WHAT TO WORK ON: Could you set down every record exactly as it appears?

TASK INPUT:
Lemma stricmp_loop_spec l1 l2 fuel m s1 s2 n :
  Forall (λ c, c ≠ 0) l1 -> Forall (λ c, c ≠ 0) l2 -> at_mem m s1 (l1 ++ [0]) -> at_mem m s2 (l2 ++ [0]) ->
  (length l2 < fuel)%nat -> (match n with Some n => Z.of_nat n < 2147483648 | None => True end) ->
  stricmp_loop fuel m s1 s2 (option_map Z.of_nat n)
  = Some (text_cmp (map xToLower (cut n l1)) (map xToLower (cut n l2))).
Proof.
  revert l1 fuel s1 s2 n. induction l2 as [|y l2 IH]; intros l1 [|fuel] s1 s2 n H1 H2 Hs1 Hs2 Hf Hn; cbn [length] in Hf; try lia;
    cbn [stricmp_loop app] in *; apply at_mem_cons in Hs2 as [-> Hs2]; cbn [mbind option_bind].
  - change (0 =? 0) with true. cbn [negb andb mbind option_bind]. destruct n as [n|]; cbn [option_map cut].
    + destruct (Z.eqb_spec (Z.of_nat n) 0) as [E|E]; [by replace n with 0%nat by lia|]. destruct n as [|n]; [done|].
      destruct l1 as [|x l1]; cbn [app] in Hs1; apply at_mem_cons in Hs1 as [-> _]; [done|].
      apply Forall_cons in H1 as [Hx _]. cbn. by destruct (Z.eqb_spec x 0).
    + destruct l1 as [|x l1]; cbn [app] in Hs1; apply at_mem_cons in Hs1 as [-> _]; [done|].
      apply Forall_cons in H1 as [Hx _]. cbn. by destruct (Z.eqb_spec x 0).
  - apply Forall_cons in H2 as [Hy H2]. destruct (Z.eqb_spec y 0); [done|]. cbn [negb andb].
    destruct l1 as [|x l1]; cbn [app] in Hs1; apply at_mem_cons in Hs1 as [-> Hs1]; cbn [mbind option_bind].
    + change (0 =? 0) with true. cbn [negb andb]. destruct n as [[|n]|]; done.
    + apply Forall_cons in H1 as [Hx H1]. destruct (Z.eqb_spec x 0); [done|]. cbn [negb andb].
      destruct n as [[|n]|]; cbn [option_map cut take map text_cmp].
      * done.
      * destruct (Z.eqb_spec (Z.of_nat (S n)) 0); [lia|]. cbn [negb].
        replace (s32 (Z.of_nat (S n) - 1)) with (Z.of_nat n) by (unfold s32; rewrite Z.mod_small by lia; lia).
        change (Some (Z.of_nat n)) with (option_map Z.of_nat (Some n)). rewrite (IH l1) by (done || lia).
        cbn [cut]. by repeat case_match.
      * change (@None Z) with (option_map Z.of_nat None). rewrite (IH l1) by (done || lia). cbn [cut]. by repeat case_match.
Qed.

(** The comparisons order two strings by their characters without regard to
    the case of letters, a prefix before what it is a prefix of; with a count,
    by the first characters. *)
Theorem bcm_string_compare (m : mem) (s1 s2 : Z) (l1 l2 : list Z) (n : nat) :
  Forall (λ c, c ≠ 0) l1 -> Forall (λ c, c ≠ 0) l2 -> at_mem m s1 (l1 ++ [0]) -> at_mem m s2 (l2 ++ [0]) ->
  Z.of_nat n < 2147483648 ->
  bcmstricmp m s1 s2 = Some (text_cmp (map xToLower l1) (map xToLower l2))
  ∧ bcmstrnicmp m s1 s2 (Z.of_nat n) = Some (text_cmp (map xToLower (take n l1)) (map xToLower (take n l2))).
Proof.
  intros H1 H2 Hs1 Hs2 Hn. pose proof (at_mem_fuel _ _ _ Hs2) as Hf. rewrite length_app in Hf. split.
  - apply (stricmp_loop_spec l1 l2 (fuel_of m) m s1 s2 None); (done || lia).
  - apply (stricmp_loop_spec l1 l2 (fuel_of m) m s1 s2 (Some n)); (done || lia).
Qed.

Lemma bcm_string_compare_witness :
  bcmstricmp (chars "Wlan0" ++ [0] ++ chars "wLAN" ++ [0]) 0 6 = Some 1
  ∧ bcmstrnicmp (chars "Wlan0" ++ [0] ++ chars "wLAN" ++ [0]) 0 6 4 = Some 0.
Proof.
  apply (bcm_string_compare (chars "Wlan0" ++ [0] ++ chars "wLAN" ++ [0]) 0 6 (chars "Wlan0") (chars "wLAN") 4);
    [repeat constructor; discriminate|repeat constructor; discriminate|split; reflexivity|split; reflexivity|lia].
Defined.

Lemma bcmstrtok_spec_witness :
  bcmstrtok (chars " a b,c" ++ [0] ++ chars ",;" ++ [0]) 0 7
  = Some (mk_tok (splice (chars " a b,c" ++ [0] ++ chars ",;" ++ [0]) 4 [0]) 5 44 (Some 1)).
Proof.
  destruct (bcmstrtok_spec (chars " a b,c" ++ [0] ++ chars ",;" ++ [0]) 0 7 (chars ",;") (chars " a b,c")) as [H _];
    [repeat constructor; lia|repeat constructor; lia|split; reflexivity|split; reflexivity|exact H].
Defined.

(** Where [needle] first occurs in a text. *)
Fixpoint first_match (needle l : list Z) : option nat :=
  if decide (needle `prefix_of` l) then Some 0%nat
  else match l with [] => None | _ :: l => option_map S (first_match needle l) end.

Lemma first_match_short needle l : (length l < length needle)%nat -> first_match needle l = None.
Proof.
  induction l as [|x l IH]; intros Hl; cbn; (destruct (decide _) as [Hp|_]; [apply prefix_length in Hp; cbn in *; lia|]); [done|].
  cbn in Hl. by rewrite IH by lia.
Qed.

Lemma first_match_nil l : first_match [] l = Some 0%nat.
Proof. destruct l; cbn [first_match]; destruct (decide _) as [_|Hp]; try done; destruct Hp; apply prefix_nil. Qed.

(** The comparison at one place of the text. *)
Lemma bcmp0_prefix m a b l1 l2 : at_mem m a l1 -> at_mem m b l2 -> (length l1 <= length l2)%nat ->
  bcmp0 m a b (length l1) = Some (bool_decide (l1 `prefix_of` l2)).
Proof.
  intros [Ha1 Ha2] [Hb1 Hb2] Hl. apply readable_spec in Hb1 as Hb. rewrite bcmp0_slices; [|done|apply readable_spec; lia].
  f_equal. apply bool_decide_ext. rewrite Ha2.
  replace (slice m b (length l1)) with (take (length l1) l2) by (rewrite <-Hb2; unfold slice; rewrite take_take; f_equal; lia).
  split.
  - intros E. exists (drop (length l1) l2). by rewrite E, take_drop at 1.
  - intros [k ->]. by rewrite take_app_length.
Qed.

OUTPUT BELOW:
Lemma stricmp_loop_spec l1 l2 fuel m s1 s2 n :
  Forall (λ c, c ≠ 0) l1 -> Forall (λ c, c ≠ 0) l2 -> at_mem m s1 (l1 ++ [0]) -> at_mem m s2 (l2 ++ [0]) ->
  (length l2 < fuel)%nat -> (match n with Some n => Z.of_nat n < 2147483648 | None => True end) ->
  stricmp_loop fuel m s1 s2 (option_map Z.of_nat n)
  = Some (text_cmp (map xToLower (cut n l1)) (map xToLower (cut n l2))).
Proof.
  revert l1 fuel s1 s2 n. induction l2 as [|y l2 IH]; intros l1 [|fuel] s1 s2 n H1 H2 Hs1 Hs2 Hf Hn; cbn [length] in Hf; try lia;
    cbn [stricmp_loop app] in *; apply at_mem_cons in Hs2 as [-> Hs2]; cbn [mbind option_bind].
  - change (0 =? 0) with true. cbn [negb andb mbind option_bind]. destruct n as [n|]; cbn [option_map cut].
    + destruct (Z.eqb_spec (Z.of_nat n) 0) as [E|E]; [by replace n with 0%nat by lia|]. destruct n as [|n]; [done|].
      destruct l1 as [|x l1]; cbn [app] in Hs1; apply at_mem_cons in Hs1 as [-> _]; [done|].
      apply Forall_cons in H1 as [Hx _]. cbn. by destruct (Z.eqb_spec x 0).
    + destruct l1 as [|x l1]; cbn [app] in Hs1; apply at_mem_cons in Hs1 as [-> _]; [done|].
      apply Forall_cons in H1 as [Hx _]. cbn. by destruct (Z.eqb_spec x 0).
  - apply Forall_cons in H2 as [Hy H2]. destruct (Z.eqb_spec y 0); [done|]. cbn [negb andb].
    destruct l1 as [|x l1]; cbn [app] in Hs1; apply at_mem_cons in Hs1 as [-> Hs1]; cbn [mbind option_bind].
    + change (0 =? 0) with true. cbn [negb andb]. destruct n as [[|n]|]; done.
    + apply Forall_cons in H1 as [Hx H1]. destruct (Z.eqb_spec x 0); [done|]. cbn [negb andb].
      destruct n as [[|n]|]; cbn [option_map cut take map text_cmp].
      * done.
      * destruct (Z.eqb_spec (Z.of_nat (S n)) 0); [lia|]. cbn [negb].
        replace (s32 (Z.of_nat (S n) - 1)) with (Z.of_nat n) by (unfold s32; rewrite Z.mod_small by lia; lia).
        change (Some (Z.of_nat n)) with (option_map Z.of_nat (Some n)). rewrite (IH l1) by (done || lia).
        cbn [cut]. by repeat case_match.
      * change (@None Z) with (option_map Z.of_nat None). rewrite (IH l1) by (done || lia). cbn [cut]. by repeat case_match.
Qed.

(** The comparisons order two strings by their characters without regard to
    the case of letters, a prefix before what it is a prefix of; with a count,
    by the first characters. *)
Theorem bcm_string_compare (m : mem) (s1 s2 : Z) (l1 l2 : list Z) (n : nat) :
  Forall (λ c, c ≠ 0) l1 -> Forall (λ c, c ≠ 0) l2 -> at_mem m s1 (l1 ++ [0]) -> at_mem m s2 (l2 ++ [0]) ->
  Z.of_nat n < 2147483648 ->
  bcmstricmp m s1 s2 = Some (text_cmp (map xToLower l1) (map xToLower l2))
  ∧ bcmstrnicmp m s1 s2 (Z.of_nat n) = Some (text_cmp (map xToLower (take n l1)) (map xToLower (take n l2))).
Proof.
  intros H1 H2 Hs1 Hs2 Hn. pose proof (at_mem_fuel _ _ _ Hs2) as Hf. rewrite length_app in Hf. split.
  - apply (stricmp_loop_spec l1 l2 (fuel_of m) m s1 s2 None); (done || lia).
  - apply (stricmp_loop_spec l1 l2 (fuel_of m) m s1 s2 (Some n)); (done || lia).
Qed.

Lemma bcm_string_compare_witness :
  bcmstricmp (chars "Wlan0" ++ [0] ++ chars "wLAN" ++ [0]) 0 6 = Some 1
  ∧ bcmstrnicmp (chars "Wlan0" ++ [0] ++ chars "wLAN" ++ [0]) 0 6 4 = Some 0.
Proof.
  apply (bcm_string_compare (chars "Wlan0" ++ [0] ++ chars "wLAN" ++ [0]) 0 6 (chars "Wlan0") (chars "wLAN") 4);
    [repeat constructor; discriminate|repeat constructor; discriminate|split; reflexivity|split; reflexivity|lia].
Defined.

Lemma bcmstrtok_spec_witness :
  bcmstrtok (chars " a b,c" ++ [0] ++ chars ",;" ++ [0]) 0 7
  = Some (mk_tok (splice (chars " a b,c" ++ [0] ++ chars ",;" ++ [0]) 4 [0]) 5 44 (Some 1)).
Proof.
  destruct (bcmstrtok_spec (chars " a b,c" ++ [0] ++ chars ",;" ++ [0]) 0 7 (chars ",;") (chars " a b,c")) as [H _];
    [repeat constructor; lia|repeat constructor; lia|split; reflexivity|split; reflexivity|exact H].
Defined.

(** Where [needle] first occurs in a text. *)
Fixpoint first_match (needle l : list Z) : option nat :=
  if decide (needle `prefix_of` l) then Some 0%nat
  else match l with [] => None | _ :: l => option_map S (first_match needle l) end.

Lemma first_match_short needle l : (length l < length needle)%nat -> first_match needle l = None.
Proof.
  induction l as [|x l IH]; intros Hl; cbn; (destruct (decide _) as [Hp|_]; [apply prefix_length in Hp; cbn in *; lia|]); [done|].
  cbn in Hl. by rewrite IH by lia.
Qed.

Lemma first_match_nil l : first_match [] l = Some 0%nat.
Proof. destruct l; cbn [first_match]; destruct (decide _) as [_|Hp]; try done; destruct Hp; apply prefix_nil. Qed.

(** The comparison at one place of the text. *)
Lemma bcmp0_prefix m a b l1 l2 : at_mem m a l1 -> at_mem m b l2 -> (length l1 <= length l2)%nat ->
  bcmp0 m a b (length l1) = Some (bool_decide (l1 `prefix_of` l2)).
Proof.
  intros [Ha1 Ha2] [Hb1 Hb2] Hl. apply readable_spec in Hb1 as Hb. rewrite bcmp0_slices; [|done|apply readable_spec; lia].
  f_equal. apply bool_decide_ext. rewrite Ha2.
  replace (slice m b (length l1)) with (take (length l1) l2) by (rewrite <-Hb2; unfold slice; rewrite take_take; f_equal; lia).
  split.
  - intros E. exists (drop (length l1) l2). by rewrite E, take_drop at 1.
  - intros [k ->]. by rewrite take_app_length.
Qed.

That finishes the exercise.